→ Available records
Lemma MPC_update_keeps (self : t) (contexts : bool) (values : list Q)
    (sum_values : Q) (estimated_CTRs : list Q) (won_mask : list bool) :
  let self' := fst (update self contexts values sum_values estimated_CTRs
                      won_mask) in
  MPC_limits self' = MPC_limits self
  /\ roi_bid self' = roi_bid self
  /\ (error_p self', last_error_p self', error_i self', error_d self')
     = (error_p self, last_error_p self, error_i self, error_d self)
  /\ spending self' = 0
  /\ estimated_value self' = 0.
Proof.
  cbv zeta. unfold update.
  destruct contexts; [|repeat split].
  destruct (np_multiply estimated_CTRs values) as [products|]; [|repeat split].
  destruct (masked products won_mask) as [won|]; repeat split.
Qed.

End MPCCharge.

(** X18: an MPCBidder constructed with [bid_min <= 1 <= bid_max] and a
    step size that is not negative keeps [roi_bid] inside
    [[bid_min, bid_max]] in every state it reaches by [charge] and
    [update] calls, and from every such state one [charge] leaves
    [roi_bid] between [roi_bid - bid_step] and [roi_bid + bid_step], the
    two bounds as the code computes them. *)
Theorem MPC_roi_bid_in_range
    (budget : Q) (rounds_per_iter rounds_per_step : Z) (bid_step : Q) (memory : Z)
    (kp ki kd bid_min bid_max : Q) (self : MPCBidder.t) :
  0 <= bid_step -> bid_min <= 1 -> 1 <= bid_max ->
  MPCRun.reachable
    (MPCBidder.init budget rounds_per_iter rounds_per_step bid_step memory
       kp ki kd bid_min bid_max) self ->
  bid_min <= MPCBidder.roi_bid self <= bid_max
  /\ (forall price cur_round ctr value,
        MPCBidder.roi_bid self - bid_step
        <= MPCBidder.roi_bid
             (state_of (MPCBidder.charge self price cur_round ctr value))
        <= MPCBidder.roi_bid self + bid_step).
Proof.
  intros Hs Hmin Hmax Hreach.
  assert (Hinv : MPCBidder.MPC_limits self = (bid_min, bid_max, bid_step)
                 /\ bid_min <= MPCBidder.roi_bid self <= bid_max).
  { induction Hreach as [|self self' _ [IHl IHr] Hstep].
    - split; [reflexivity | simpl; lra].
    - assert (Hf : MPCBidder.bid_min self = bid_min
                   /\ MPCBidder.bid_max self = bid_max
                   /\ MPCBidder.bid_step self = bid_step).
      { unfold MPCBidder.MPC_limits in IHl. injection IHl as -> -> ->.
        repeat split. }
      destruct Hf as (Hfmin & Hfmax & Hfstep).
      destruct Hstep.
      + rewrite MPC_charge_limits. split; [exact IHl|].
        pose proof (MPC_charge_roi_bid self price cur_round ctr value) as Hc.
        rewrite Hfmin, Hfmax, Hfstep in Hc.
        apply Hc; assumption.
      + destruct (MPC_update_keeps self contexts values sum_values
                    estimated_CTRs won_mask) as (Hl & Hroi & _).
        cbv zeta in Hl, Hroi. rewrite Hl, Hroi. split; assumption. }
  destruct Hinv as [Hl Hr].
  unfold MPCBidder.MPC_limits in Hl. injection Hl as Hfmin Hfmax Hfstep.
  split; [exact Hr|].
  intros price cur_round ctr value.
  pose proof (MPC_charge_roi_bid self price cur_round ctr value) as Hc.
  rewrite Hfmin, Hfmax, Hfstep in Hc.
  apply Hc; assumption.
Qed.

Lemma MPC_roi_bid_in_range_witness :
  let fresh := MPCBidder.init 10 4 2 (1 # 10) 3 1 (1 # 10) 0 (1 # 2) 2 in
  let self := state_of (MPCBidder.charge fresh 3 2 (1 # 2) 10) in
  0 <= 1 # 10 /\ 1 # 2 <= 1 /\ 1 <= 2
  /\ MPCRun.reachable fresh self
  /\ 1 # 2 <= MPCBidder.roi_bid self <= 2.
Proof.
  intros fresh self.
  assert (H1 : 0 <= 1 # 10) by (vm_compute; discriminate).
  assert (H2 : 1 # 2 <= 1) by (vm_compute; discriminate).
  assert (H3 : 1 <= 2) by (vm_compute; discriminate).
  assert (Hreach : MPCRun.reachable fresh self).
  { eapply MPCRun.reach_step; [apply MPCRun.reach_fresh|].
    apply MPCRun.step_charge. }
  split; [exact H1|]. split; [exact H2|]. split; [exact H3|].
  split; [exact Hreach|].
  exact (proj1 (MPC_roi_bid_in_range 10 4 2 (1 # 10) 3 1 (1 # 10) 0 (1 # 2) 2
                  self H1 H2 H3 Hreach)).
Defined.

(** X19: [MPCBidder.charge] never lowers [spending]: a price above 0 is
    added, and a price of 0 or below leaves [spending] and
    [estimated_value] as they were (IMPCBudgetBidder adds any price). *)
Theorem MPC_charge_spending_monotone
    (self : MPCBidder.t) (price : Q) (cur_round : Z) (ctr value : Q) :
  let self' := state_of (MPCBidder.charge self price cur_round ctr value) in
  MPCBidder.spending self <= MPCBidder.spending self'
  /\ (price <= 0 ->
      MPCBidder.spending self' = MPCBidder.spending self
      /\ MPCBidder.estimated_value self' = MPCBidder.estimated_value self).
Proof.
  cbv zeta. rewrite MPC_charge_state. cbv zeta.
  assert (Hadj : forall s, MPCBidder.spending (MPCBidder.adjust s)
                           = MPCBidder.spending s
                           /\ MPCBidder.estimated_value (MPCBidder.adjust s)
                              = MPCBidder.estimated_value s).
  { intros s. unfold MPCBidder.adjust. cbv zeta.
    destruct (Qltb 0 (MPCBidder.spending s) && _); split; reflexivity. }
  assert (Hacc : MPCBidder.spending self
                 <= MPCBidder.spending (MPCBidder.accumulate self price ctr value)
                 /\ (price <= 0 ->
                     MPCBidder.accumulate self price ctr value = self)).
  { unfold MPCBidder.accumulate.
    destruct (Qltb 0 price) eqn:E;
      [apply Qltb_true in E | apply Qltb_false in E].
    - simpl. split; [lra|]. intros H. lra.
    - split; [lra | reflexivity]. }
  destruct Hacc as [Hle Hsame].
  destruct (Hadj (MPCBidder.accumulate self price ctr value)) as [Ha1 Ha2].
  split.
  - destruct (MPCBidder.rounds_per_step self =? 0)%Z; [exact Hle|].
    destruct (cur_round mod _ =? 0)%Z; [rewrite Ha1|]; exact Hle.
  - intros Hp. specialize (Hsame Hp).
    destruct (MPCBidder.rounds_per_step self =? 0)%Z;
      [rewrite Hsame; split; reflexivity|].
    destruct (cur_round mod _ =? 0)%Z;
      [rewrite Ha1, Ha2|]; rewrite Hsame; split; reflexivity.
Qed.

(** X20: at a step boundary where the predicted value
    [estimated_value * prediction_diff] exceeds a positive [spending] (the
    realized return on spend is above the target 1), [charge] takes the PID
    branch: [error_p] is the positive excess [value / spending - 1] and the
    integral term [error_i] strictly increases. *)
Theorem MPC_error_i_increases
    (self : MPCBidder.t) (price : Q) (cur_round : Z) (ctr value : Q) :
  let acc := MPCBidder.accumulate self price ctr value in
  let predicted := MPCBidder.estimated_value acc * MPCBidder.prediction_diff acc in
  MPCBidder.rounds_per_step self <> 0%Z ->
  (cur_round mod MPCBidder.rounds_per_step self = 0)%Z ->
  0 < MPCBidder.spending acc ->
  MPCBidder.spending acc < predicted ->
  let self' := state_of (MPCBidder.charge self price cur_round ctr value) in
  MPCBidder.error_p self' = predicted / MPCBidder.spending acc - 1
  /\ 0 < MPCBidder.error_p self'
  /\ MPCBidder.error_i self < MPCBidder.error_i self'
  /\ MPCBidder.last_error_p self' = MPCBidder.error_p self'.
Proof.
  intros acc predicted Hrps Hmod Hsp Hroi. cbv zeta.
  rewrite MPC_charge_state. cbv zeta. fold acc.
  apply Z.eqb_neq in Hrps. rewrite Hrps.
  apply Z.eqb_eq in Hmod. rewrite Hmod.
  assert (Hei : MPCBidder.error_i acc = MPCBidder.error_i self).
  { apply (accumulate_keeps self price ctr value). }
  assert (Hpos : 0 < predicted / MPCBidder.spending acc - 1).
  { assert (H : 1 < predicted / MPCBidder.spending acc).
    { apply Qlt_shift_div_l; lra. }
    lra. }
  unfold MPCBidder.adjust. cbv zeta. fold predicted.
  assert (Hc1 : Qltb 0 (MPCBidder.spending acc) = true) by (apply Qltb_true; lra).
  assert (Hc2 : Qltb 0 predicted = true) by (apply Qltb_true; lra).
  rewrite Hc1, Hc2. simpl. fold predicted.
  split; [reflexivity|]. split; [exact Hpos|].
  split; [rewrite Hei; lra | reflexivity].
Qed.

→ How to complete this task
Using the entries above, return exactly the lines from the line with "< MPCBidder.error_i self'" to the line with "unfold MPCBidder.adjust. cbv zeta. fold", counting both of those lines.

→ The answer
  /\ MPCBidder.error_i self < MPCBidder.error_i self'
  /\ MPCBidder.last_error_p self' = MPCBidder.error_p self'.
Proof.
  intros acc predicted Hrps Hmod Hsp Hroi. cbv zeta.
  rewrite MPC_charge_state. cbv zeta. fold acc.
  apply Z.eqb_neq in Hrps. rewrite Hrps.
  apply Z.eqb_eq in Hmod. rewrite Hmod.
  assert (Hei : MPCBidder.error_i acc = MPCBidder.error_i self).
  { apply (accumulate_keeps self price ctr value). }
  assert (Hpos : 0 < predicted / MPCBidder.spending acc - 1).
  { assert (H : 1 < predicted / MPCBidder.spending acc).
    { apply Qlt_shift_div_l; lra. }
    lra. }
  unfold MPCBidder.adjust. cbv zeta. fold predicted.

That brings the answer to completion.